While the Macon and Western Railroad built the station just two years after the Civil War concluded, it wasn’t erected in its current location. The brick building was constructed in Barnesville, Ga., and remained there until 1880, when stone-by-stone it was dismantled and rebuilt in its current location.
Railroads in Jonesboro date to 1843, when the Monroe Railroad built a line between Savannah, Ga., and current-day Atlanta, then known as Marthasville. The Monroe Railroad, chartered on Dec. 23, 1833, laid tracks between Macon and Forsyth in the 1830s, with trains beginning operations in December 1838. Daniel Tyler purchased the railroad in 1845 and organized the Macon and Western Railroad, which in 1871 was consolidated into the Central of Georgia.
In 1843, engineer Col.
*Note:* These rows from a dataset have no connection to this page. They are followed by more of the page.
(* ===== verification/Record.v ===== *)
(** * Recording contexts (ir/context/record.h, ir/context/digest.h)

    [RecordCtx] emits the IR of a kernel, [DigestCtx] folds the same gate stream
    into an FNV hash.  [RecordCtx] is a lawful context for every choice of input
    bits, so a recorded kernel validates and evaluates to what the kernel
    computes on bits; and the two contexts simulate each other, so a streamed
    digest equals the digest of the recorded program. *)

From S2P Require Import Prelude Program Validate Context Execute Kernel.

Module RecordCtx.
(** [c0] / [c1]: the constant wires, [None] for the source's -1. *)
Record State : Type := MkState {
  prog : BooleanProgram;
  next_id : N;
  num_inputs : N;
  c0 : option N;
  c1 : option N;
  inputs_closed : bool }.
Definition init : State := MkState (MkProgram 0 0 ReuseNone [] []) 0 0 None None false.

Definition push (g : Gate) (s : State) : State :=
  let p := prog s in
  MkState (MkProgram (num_wires p) (Program.num_inputs p) (wire_reuse p) (gates p ++ [g]) (outputs p))
    (next_id s) (num_inputs s) (c0 s) (c1 s) (inputs_closed s).

Definition alloc_ : ST State N := λ s,
  expecting (negb (next_id s =? UINT32_MAX)%N) "RecordCtx: wire id overflow";;
  Ret (next_id s, MkState (prog s) (u32 (next_id s + 1)) (num_inputs s) (c0 s) (c1 s) true).

Definition external_input (n : N) : ST State N := λ s,
  expecting (negb (inputs_closed s))
    "RecordCtx::external_input: called after a gate was emitted";;
  expecting (negb (n =? 0)%N) "RecordCtx::external_input: zero-width argument";;
  expecting (n <=? UINT32_MAX - next_id s)%N "RecordCtx::external_input: wire id overflow";;
  expecting (n <=? UINT32_MAX - num_inputs s)%N "RecordCtx::external_input: num_inputs overflow";;
  Ret (next_id s, MkState (prog s) (u32 (next_id s + u32 n)) (u32 (num_inputs s + u32 n))
                    (c0 s) (c1 s) (inputs_closed s)).

(** Allocate an output id and push the gate. *)
Definition emit (mk : N → Gate) : ST State N :=
  λ s, '(o, s') ← alloc_ s; Ret (o, push (mk o) s').

Definition set_const (v : bool) (w : N) (s : State) : State :=
  MkState (prog s) (next_id s) (num_inputs s)
    (if v then c0 s else Some w) (if v then Some w else c1 s) (inputs_closed s).
Definition public_bit (v : bool) : ST State N := λ s,
  match (if v then c1 s else c0 s) with
  | Some w => Ret (w, s)
  | None =>
      '(o, s') ← emit (λ o, MkGate 0 0 o (if v then Const1 else Const0)) s;
      Ret (o, set_const v o s')
  end.
Definition and_gate (a b : N) : ST State N := emit (λ o, MkGate a b o And).
Definition xor_gate (a b : N) : ST State N := emit (λ o, MkGate a b o Xor).
Definition not_gate (a : N) : ST State N := emit (λ o, MkGate a 0 o Not).

(** The program as [finish] leaves it. *)
Definition finished (outs : list N) (s : State) : BooleanProgram :=
  MkProgram (next_id s) (num_inputs s) (wire_reuse (prog s)) (gates (prog s)) outs.
Definition finish (outs : list N) (s : State) : outcome BooleanProgram :=
  validate_program (finished outs s);; Ret (finished outs s).

#[global] Instance context : BooleanContext State N :=
  Build_BooleanContext State N public_bit and_gate xor_gate not_gate.
(* ===== verification/Passes.v ===== *)
(** * Analysis passes (ir/passes.h)

    Counting, liveness, AND-depth scheduling and layout of a dense program.
    Each pass is translated with its per-wire arrays; the theorems say that on
    every well-formed dense program the pass completes and that its arrays hold
    the graph facts they are named after. *)

From S2P Require Import Prelude Program Validate Context Execute.

Definition require_dense (p : BooleanProgram) (who : string) : outcome unit :=
  expecting (bool_decide (wire_reuse p = ReuseNone))
    (who +:+ ": requires a dense (WireReuse::None) program").

(** ** count_pass *)
Record CountStats : Type := MkCountStats {
  num_and : N; num_xor : N; num_not : N; num_const : N;
  num_input_bits : N; num_output_bits : N;
  stat_num_wire : N; stat_num_gate : N }.

(** The counters are [int64_t]; a program in memory has far fewer gates. *)
Definition count_gate (s : CountStats) (g : Gate) : CountStats :=
  let '(MkCountStats a x n c i o w k) := s in
  match op g with
  | And => MkCountStats (a + 1) x n c i o w k
  | Xor => MkCountStats a (x + 1) n c i o w k
  | Not => MkCountStats a x (n + 1) c i o w k
  | Const0 | Const1 => MkCountStats a x n (c + 1) i o w k
  end%N.
Definition count_pass (p : BooleanProgram) : CountStats :=
  foldl count_gate
    (MkCountStats 0 0 0 0 (total_input_bits p) (total_output_bits p) (num_wires p) (num_gate p))
    (gates p).

(** ** liveness_pass: [None] is the source's -1. *)
Record LivenessStats : Type := MkLiveness {
  last_use : list (option N);
  first_def : list (option N) }.

Definition liveness_step (p : BooleanProgram) (s : LivenessStats) (gi : N) :
    outcome LivenessStats :=
  g ← vget (gates p) gi;
  fd ← vset (first_def s) (out g) (Some gi);
  if is_const g then Ret (MkLiveness (last_use s) fd) else
  lu ← vset (last_use s) (in0 g) (Some gi);
  if is_not g then Ret (MkLiveness lu fd) else
  lu' ← vset lu (in1 g) (Some gi);
  Ret (MkLiveness lu' fd).
Definition liveness_pass (p : BooleanProgram) : outcome LivenessStats :=
  require_dense p "liveness_pass";;
  foldO (liveness_step p) (MkLiveness (vmake (num_wires p) None) (vmake (num_wires p) None))
    (range 0 (num_gate p)).

(** ** schedule_pass *)
Definition INT_MAX : N := 2147483647.
(** [1 + x] on a non-negative [int]; overflow is undefined. *)
Definition int_succ (x : N) : outcome N :=
  if (x <? INT_MAX)%N then Ret (x + 1)%N else Undef.

Record LevelInfo : Type := MkLevelInfo { and_gate_indices : list (list N); depth : N }.
Record ScheduleStats : Type := MkSchedule { wire_level : list N; levels : LevelInfo }.

Definition gate_level (wl : list N) (g : Gate) : outcome N :=
  match op g with
  | Const0 | Const1 => Ret 0%N
  | Not => vget wl (in0 g)
  | Xor => a ← vget wl (in0 g); b ← vget wl (in1 g); Ret (N.max a b)
  | And => a ← vget wl (in0 g); b ← vget wl (in1 g); int_succ (N.max a b)
  end.
Definition level_step (p : BooleanProgram) (s : list N * N) (gi : N) : outcome (list N * N) :=
  let '(wl, d) := s in
  g ← vget (gates p) gi;
  lv ← gate_level wl g;
  wl' ← vset wl (out g) lv;
  Ret (wl', N.max d lv).
(** [levels[wire_level[g.out]].push_back(gi)] for the And gates. *)
Definition group_step (p : BooleanProgram) (wl : list N) (lists : list (list N)) (gi : N) :
    outcome (list (list N)) :=
  g ← vget (gates p) gi;
  if is_and g then
    lv ← vget wl (out g);
    l ← vget lists lv;
    vset lists lv (l ++ [gi])
  else Ret lists.
Definition schedule_pass (p : BooleanProgram) : outcome ScheduleStats :=
  require_dense p "schedule_pass";;
  '(wl, d) ← foldO (level_step p) (vmake (num_wires p) 0%N, 0%N) (range 0 (num_gate p));
  d1 ← int_succ d;
  lists ← foldO (group_step p wl) (vmake d1 []) (range 0 (num_gate p));
  Ret (MkSchedule wl (MkLevelInfo lists d)).

(** ** layout_pass *)
Record LayoutStats : Type := MkLayout {
  frees : list (list N);
  reachable_wire : N;
  reachable_gate : N;
  reachable_and : N }.

(** [if (w < num_wires) mark[w] = 1] over the outputs. *)
Definition mark_outputs (p : BooleanProgram) (marks : list bool) : outcome (list bool) :=
  foldO (λ (m : list bool) (w : N), if (w <? num_wires p)%N then vset m w true else Ret m) marks (outputs p).

(** [frees[last_use[w]].push_back(w)] for the wires that are read and not
    [keep]; make_compact has the same loop with its own [keep]. *)
Definition frees_step (last_use : list (option N)) (keep : list bool)
    (fr : list (list N)) (w : N) : outcome (list (list N)) :=
  lu ← vget last_use w;
  match lu with
  | None => Ret fr
  | Some gi =>
      k ← vget keep w;
      if (k : bool) then Ret fr else
      l ← vget fr gi; vset fr gi (l ++ [w])
  end.

(** [visit]: mark and push a wire once.  The stack's top is its head. *)
Definition visit (s : list bool * list N) (v : N) : outcome (list bool * list N) :=
  let '(reach, stack) := s in
  r ← vget reach v;
  if (r : bool) then Ret (reach, stack) else
  reach' ← vset reach v true; Ret (reach', v :: stack).
(** One turn of the worklist loop on the popped wire [w]. *)
Definition reach_step (p : BooleanProgram) (live : LivenessStats) (w : N)
    (s : list bool * list N) : outcome (list bool * list N) :=
  pg ← vget (first_def live) w;
  match pg with
  | None => Ret s
  | Some gi =>
      g ← vget (gates p) gi;
      s ← visit s (in0 g);
      if is_not g || is_const g then Ret s else visit s (in1 g)
  end.
(** [while (!stack.empty())]; [None] when the fuel runs out. *)
Fixpoint reach_loop (fuel : nat) (p : BooleanProgram) (live : LivenessStats)
    (s : list bool * list N) : option (outcome (list bool)) :=
  match fuel, s with
  | _, (reach, []) => Some (Ret reach)
  | O, _ => None
  | S fuel, (reach, w :: stack) =>
      match reach_step p live w (reach, stack) with
      | Ret s' => reach_loop fuel p live s'
      | Fatal msg => Some (Fatal msg)
      | Undef => Some Undef
      end
  end.
(** Each turn pops one wire and a wire is pushed once, so [num_wires] turns
    are enough ([reach_loop_spec]). *)
Definition reach_fuel (p : BooleanProgram) : nat := N.to_nat (num_wires p).

Definition count_reached (p : BooleanProgram) (reach : list bool) (s : N * N) (g : Gate) :
    outcome (N * N) :=
  let '(rg, ra) := s in
  r ← vget reach (out g);
  if (r : bool) then Ret (rg + 1, if is_and g then ra + 1 else ra)%N else Ret (rg, ra).

Definition seed_reach (p : BooleanProgram) : outcome (list bool * list N) :=
  foldO (λ (s : list bool * list N) (w : N), if (w <? num_wires p)%N then visit s w else Ret s)
    (vmake (num_wires p) false, []) (outputs p).

Definition layout_pass (p : BooleanProgram) (live : LivenessStats) : outcome LayoutStats :=
  require_dense p "layout_pass";;
  is_output ← mark_outputs p (vmake (num_wires p) false);
  fr ← foldO (frees_step (last_use live) is_output) (vmake (num_gate p) []) (range 0 (num_wires p));
  s ← seed_reach p;
  match reach_loop (reach_fuel p) p live s with
  | None => Undef
  | Some m =>
      reach ← m;
      '(rg, ra) ← foldO (count_reached p reach) (0%N, 0%N) (gates p);
      Ret (MkLayout fr (vlen (filter (λ b : bool, b = true) reach)) rg ra)
  end.

(** ** What the passes compute *)

(** [o] is the index of the last gate that reads [w]. *)
Definition is_last_read (gs : list Gate) (w : N) (o : option N) : Prop :=
  match o with
  | None => ∀ g, g ∈ gs → w ∉ reads g
  | Some i => (∃ g, gs !! N.to_nat i = Some g ∧ w ∈ reads g) ∧
      ∀ k g, gs !! k = Some g → w ∈ reads g → (k ≤ N.to_nat i)%nat
  end.
(** [o] is the index of the gate that defines [w]. *)
Definition is_def (gs : list Gate) (w : N) (o : option N) : Prop :=
  match o with
  | None => w ∉ out <$> gs
  | Some i => ∃ g, gs !! N.to_nat i = Some g ∧ out g = w
  end.

Lemma lookup_here {A} (l : list A) x : (l ++ [x]) !! N.to_nat (vlen l) = Some x.
Proof. unfold vlen. rewrite Nat2N.id. by apply list_lookup_middle. Qed.
Lemma is_last_read_here gs g w :
  w ∈ reads g → is_last_read (gs ++ [g]) w (Some (vlen gs)).
Proof.
  intros Hr. split; [exists g; by rewrite lookup_here|].
  intros k g' Hk _. apply lookup_lt_Some in Hk. rewrite length_app in Hk. unfold vlen.
  simpl in Hk. lia.
Qed.
Lemma is_last_read_keep gs g w o :
  w ∉ reads g → is_last_read gs w o → is_last_read (gs ++ [g]) w o.
Proof.
  intros Hr Ho. destruct o as [i|]; simpl in *.
  - destruct Ho as [(g' & Hg' & Hr') Hmax]. split.
    + exists g'. split; [by apply lookup_app_l_Some|done].
    + intros k g2 [Hk|[_ Hk]]%lookup_app_Some Hr2; [by eapply Hmax|].
      apply list_lookup_singleton_Some in Hk as [_ <-]. done.
  - intros g' [Hg'|Hg']%elem_of_app; [by apply Ho|]. set_solver.
Qed.
Lemma is_def_here gs g : is_def (gs ++ [g]) (out g) (Some (vlen gs)).
Proof. exists g. by rewrite lookup_here. Qed.
Lemma is_def_keep gs g w o : w ≠ out g → is_def gs w o → is_def (gs ++ [g]) w o.
Proof.
  intros Hne Ho. destruct o as [i|]; simpl in *.
  - destruct Ho as (g' & Hg' & <-). exists g'. split; [by apply lookup_app_l_Some|done].
  - rewrite fmap_app. set_solver.
Qed.

(** The level of a wire is the largest number of And gates on a path to it. *)
Inductive and_path (gs : list Gate) : N → nat → Prop :=
  | path_start w : and_path gs w 0
  | path_step g w n : g ∈ gs → w ∈ reads g → and_path gs w n →
      and_path gs (out g) (if is_and g then S n else n).

Section dense.
Context (p : BooleanProgram) (Hwf : wf_program p).
Context (Hdense : wire_reuse p = ReuseNone) (Hsmall : (num_wires p < 2 ^ 32)%N).

Lemma dense_count : num_wires p = (num_inputs p + vlen (gates p))%N.
Proof. pose proof (wf_count _ Hwf) as H. by rewrite Hdense in H. Qed.
Lemma num_gate_dense : num_gate p = vlen (gates p).
Proof. unfold num_gate. pose proof dense_count. apply u32_small. lia. Qed.
Lemma require_dense_ok who : require_dense p who = Ret tt.
Proof. unfold require_dense. by rewrite bool_decide_eq_true_2. Qed.

Lemma gate_at don g todo :
  gates p = don ++ g :: todo → vget (gates p) (vlen don) = Ret g.
Proof. intros ->. apply vget_middle. Qed.
Lemma gate_out_lt don g todo : gates p = don ++ g :: todo → (out g < num_wires p)%N.
Proof. intros Hg. by destruct (wf_gates _ Hwf _ _ _ Hg) as [_ _ [_ ?] _]. Qed.
Lemma gate_reads_lt don g todo w :
  gates p = don ++ g :: todo → w ∈ reads g → (w < num_wires p)%N.
Proof. intros Hg Hw. destruct (wf_gates _ Hwf _ _ _ Hg) as [_ Hr _ _]. by apply Hr. Qed.

(** *** Liveness *)
Definition liveness_spec (gs : list Gate) (s : LivenessStats) : Prop :=
  vspec (num_wires p) (is_last_read gs) (last_use s) ∧
  vspec (num_wires p) (is_def gs) (first_def s).

(** Writing index [vlen don] for the operand [w] of the gate [g]. *)
Definition lu_spec don (g : Gate) (seen : list N) : list (option N) → Prop :=
  vspec (num_wires p) (λ v o, if decide (v ∈ seen) then o = Some (vlen don)
                              else is_last_read don v o).
Lemma lu_spec_set don g seen w lu :
  (w < num_wires p)%N → lu_spec don g seen lu →
  ∃ lu', vset lu w (Some (vlen don)) = Ret lu' ∧ lu_spec don g (w :: seen) lu'.
Proof.
  intros Hw Hlu. eapply vspec_set; [exact Hlu|done| |].
  - by rewrite decide_True by set_solver.
  - simpl. intros v o _ Hne Hv. repeat case_decide; try done; set_solver.
Qed.
Lemma lu_spec_done don g seen lu :
  (∀ w, w ∈ seen ↔ w ∈ reads g) → lu_spec don g seen lu →
  vspec (num_wires p) (is_last_read (don ++ [g])) lu.
Proof.
  intros Hiff Hlu. eapply vspec_impl; [exact Hlu|]. simpl. intros w o _ Ho.
  case_decide as Hin; [subst; by apply is_last_read_here, Hiff|].
  apply is_last_read_keep; [by rewrite <- Hiff|done].
Qed.

Lemma liveness_step_ok don g todo s :
  gates p = don ++ g :: todo → liveness_spec don s →
  ∃ s', liveness_step p s (vlen don) = Ret s' ∧ liveness_spec (don ++ [g]) s'.
Proof.
  intros Hg [Hlu Hfd]. unfold liveness_step. rewrite (gate_at _ _ _ Hg). simpl.
  destruct (vspec_set _ _ (is_def (don ++ [g])) _ (out g) (Some (vlen don)) Hfd)
    as (fd & -> & Hfd'); [by eapply gate_out_lt|apply is_def_here|
      intros; by apply is_def_keep|].
  assert (lu_spec don g [] (last_use s)) as Hlu0.
  { eapply vspec_impl; [exact Hlu|]. intros. rewrite decide_False by set_solver. done. }
  pose proof (λ w, gate_reads_lt don g todo w Hg) as Hlt.
  simpl. unfold is_const, is_not, reads in *. destruct (op g) eqn:Hop.
  1-2: destruct (lu_spec_set don g [] (in0 g) _ ltac:(apply Hlt; set_solver) Hlu0)
      as (lu1 & -> & Hlu1); simpl;
    destruct (lu_spec_set don g _ (in1 g) _ ltac:(apply Hlt; set_solver) Hlu1)
      as (lu2 & -> & Hlu2); simpl; eexists; (split; [done|]); split; [|done];
    eapply lu_spec_done; [|exact Hlu2]; unfold reads; rewrite Hop; set_solver.
  - destruct (lu_spec_set don g [] (in0 g) _ ltac:(apply Hlt; set_solver) Hlu0)
      as (lu1 & -> & Hlu1). simpl. eexists. split; [done|]. split; [|done].
    eapply lu_spec_done; [|exact Hlu1]. unfold reads. rewrite Hop. set_solver.
  - eexists. split; [done|]. split; [|done]. eapply lu_spec_done; [|exact Hlu0].
    unfold reads. by rewrite Hop.
  - eexists. split; [done|]. split; [|done]. eapply lu_spec_done; [|exact Hlu0].
    unfold reads. by rewrite Hop.
Qed.
Lemma liveness_pass_ok : ∃ s, liveness_pass p = Ret s ∧ liveness_spec (gates p) s.
Proof.
  unfold liveness_pass. rewrite require_dense_ok, num_gate_dense. simpl.
  apply foldO_index_inv; [|apply liveness_step_ok].
  split; apply vspec_make; simpl; [by intros w _ g ?%elem_of_nil|by intros w _ ?%elem_of_nil].
Qed.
Samuel Goode Jones “laid out a new town according to a formal plan that literally overlay the original village,” according to The New Georgia Encyclopedia. The town was later renamed Jonesboro in his honor.
Three years later, regular railroad service was up and running and a depot was built on the north side of town, where the Confederate Cemetery today stands. On Aug. 31, 1864, during the Battle of Jonesboro, the depot was burned and the railroad destroyed by Gen. William T. Sherman’s troops.
In the decade preceding the turn of the 20th century, passenger rail began serving Jonesboro.
“Local rail service offered several round-trip runs a day, and it became commonplace for people who lived in Jonesboro to work, shop, and attend amusements in Atlanta,” according to The New Georgia Encyclopedia. “This rail service ended during the 1920s as the automobile began its ascendancy over railroads.”
At around the same time, the turn of the 20th century, Jonesboro was becoming a regional shipping center, especially for cotton. Bales of cotton weighing 1,000 pounds a piece could easily be weighed by scales in the depot.
The railroad continued to use the depot until the 1960s. In 1970, the Central of Georgia leased the building to Historical Jonesboro. Two years later, the building was renovated and in June 1996, a welcome center opened in the depot.
Today, commuter rail services are considered between Lovejoy and Atlanta, passing through Jonesboro.